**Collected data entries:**
◆ ◆ ◆ ◆ ◆ ◆ ◆

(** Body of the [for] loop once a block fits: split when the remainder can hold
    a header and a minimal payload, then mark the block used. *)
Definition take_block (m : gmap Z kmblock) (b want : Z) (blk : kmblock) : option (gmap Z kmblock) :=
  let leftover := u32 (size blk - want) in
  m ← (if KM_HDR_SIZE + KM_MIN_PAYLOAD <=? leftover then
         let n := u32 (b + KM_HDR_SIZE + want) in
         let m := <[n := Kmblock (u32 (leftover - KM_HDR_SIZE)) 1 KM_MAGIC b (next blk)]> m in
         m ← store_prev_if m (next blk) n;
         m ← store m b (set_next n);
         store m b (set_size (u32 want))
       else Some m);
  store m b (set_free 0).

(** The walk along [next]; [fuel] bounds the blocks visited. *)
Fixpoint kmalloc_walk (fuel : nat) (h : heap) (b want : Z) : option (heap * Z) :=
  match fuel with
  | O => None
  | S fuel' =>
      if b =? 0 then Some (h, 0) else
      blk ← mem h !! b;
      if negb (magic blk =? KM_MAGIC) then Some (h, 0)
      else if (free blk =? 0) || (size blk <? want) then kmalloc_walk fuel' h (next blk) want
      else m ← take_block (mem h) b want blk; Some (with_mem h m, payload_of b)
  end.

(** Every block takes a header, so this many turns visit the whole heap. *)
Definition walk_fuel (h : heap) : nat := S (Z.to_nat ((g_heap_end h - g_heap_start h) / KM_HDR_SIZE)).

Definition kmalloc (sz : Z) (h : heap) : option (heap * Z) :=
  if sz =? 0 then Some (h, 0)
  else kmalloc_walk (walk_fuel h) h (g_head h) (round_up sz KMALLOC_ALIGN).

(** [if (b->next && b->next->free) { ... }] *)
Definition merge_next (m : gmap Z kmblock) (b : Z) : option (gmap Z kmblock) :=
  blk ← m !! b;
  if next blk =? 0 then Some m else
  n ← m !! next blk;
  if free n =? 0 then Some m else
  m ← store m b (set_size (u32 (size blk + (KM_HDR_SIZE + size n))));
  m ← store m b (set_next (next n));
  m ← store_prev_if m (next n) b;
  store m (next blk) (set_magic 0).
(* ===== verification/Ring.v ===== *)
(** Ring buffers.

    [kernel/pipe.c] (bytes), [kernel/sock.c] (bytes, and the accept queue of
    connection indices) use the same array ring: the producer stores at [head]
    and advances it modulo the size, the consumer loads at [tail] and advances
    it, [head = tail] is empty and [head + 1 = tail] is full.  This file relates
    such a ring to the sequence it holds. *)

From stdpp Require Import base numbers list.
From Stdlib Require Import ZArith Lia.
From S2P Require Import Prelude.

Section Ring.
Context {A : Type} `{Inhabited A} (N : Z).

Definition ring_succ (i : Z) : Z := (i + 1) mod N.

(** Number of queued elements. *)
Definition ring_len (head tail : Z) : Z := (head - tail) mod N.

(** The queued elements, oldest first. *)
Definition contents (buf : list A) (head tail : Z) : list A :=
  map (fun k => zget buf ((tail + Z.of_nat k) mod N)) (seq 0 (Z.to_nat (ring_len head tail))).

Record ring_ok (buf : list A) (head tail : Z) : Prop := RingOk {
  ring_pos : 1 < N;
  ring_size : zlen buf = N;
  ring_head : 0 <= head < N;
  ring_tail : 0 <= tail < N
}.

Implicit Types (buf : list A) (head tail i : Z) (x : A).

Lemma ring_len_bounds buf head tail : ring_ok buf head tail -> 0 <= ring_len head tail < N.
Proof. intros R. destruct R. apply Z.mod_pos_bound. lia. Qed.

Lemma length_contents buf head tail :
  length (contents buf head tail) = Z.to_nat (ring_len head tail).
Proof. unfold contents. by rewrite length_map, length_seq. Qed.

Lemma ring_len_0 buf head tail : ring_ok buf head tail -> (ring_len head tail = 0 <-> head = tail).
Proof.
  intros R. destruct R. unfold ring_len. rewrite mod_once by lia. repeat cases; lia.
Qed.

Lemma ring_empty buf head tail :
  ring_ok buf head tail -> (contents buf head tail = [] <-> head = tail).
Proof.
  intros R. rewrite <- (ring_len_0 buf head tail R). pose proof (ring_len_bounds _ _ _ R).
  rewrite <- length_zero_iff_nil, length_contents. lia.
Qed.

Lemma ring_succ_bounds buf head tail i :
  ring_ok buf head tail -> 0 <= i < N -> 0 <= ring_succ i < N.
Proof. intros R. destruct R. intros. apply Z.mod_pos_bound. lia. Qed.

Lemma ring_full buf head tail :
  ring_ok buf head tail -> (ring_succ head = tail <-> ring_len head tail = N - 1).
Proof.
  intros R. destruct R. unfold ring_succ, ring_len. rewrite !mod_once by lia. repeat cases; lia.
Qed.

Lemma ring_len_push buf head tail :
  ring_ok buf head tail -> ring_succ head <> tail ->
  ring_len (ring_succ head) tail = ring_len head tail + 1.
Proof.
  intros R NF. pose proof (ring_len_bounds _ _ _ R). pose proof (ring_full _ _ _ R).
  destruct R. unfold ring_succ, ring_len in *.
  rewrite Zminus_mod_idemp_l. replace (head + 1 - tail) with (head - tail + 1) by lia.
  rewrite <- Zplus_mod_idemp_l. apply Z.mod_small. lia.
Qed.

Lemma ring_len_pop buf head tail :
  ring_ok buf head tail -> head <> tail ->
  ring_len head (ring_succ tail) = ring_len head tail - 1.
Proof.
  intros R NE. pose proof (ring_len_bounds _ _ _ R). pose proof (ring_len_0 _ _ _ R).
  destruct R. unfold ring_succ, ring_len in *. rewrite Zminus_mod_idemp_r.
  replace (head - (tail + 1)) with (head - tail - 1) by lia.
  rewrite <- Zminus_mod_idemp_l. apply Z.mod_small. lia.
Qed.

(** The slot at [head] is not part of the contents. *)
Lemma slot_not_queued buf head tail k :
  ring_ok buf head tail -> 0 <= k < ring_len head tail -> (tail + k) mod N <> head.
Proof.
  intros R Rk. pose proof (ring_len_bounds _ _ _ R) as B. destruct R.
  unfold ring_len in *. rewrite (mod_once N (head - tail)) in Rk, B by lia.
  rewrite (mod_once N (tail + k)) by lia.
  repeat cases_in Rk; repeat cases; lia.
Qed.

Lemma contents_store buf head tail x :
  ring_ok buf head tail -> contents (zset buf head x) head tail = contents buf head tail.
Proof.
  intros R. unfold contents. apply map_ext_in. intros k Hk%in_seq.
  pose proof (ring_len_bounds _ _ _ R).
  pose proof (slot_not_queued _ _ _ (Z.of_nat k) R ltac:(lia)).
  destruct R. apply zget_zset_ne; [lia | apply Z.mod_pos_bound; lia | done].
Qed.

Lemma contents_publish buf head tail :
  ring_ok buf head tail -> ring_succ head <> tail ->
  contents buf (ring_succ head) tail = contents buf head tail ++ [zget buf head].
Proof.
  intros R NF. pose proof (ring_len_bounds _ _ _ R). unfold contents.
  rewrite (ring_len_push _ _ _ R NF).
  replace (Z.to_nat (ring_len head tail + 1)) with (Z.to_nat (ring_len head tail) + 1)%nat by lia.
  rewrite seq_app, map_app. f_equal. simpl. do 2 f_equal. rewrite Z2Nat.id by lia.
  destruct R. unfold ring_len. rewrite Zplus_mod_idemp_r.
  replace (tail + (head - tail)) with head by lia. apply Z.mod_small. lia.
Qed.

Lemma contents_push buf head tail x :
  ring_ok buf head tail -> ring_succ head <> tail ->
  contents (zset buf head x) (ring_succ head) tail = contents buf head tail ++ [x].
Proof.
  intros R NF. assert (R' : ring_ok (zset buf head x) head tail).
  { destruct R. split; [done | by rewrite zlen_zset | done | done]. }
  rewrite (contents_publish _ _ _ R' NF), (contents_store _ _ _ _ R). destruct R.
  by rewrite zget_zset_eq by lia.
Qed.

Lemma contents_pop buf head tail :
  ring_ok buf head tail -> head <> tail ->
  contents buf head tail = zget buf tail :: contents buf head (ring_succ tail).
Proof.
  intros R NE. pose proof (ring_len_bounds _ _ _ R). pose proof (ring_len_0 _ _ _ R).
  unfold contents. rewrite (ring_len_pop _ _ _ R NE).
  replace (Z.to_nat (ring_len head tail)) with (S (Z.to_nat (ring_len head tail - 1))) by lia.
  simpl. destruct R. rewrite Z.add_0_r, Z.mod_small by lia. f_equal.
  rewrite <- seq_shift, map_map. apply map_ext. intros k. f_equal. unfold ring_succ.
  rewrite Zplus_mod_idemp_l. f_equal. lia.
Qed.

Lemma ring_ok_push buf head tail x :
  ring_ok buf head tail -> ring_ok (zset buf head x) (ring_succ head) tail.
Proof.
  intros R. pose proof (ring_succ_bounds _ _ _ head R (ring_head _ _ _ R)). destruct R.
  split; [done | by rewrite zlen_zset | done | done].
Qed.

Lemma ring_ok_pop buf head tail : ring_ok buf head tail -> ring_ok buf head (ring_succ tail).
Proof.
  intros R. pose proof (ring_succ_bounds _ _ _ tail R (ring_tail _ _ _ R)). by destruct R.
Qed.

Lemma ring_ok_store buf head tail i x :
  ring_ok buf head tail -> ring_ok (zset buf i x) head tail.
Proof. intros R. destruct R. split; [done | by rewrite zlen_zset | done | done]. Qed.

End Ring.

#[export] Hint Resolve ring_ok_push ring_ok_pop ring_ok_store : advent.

◆ ◆ ◆ ◆ ◆ ◆ ◆

**TASK GOAL:**
Please find each line in the records above that holds the word "list", and copy it.

**EXPECTED ANSWER:**
From stdpp Require Import base numbers list.
Definition contents (buf : list A) (head tail : Z) : list A :=
Record ring_ok (buf : list A) (head tail : Z) : Prop := RingOk {
Implicit Types (buf : list A) (head tail i : Z) (x : A).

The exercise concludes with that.